EXTRACTED DATA →
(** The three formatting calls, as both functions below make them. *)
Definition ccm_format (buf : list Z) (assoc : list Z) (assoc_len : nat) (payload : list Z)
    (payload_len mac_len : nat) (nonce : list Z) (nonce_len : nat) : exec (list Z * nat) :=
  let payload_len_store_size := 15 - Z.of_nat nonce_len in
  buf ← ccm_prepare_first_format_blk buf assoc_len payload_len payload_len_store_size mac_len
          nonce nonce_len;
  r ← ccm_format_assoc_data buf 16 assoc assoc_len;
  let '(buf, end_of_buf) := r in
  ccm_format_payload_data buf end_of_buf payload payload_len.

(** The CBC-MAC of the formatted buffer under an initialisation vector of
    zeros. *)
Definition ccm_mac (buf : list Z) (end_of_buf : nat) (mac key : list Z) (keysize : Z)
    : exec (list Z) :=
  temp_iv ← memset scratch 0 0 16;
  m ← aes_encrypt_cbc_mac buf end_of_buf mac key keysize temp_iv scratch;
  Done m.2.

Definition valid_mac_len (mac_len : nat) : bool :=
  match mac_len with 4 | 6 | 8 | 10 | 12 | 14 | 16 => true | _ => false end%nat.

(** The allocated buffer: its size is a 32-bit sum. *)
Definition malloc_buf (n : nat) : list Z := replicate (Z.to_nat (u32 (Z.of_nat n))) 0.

EXERCISE AIM → Send back exactly the lines of the listing above, beginning at the line containing "(** The allocated" and ending with the last. Add nothing.

PROBLEM SOLUTION →
(** The allocated buffer: its size is a 32-bit sum. *)
Definition malloc_buf (n : nat) : list Z := replicate (Z.to_nat (u32 (Z.of_nat n))) 0.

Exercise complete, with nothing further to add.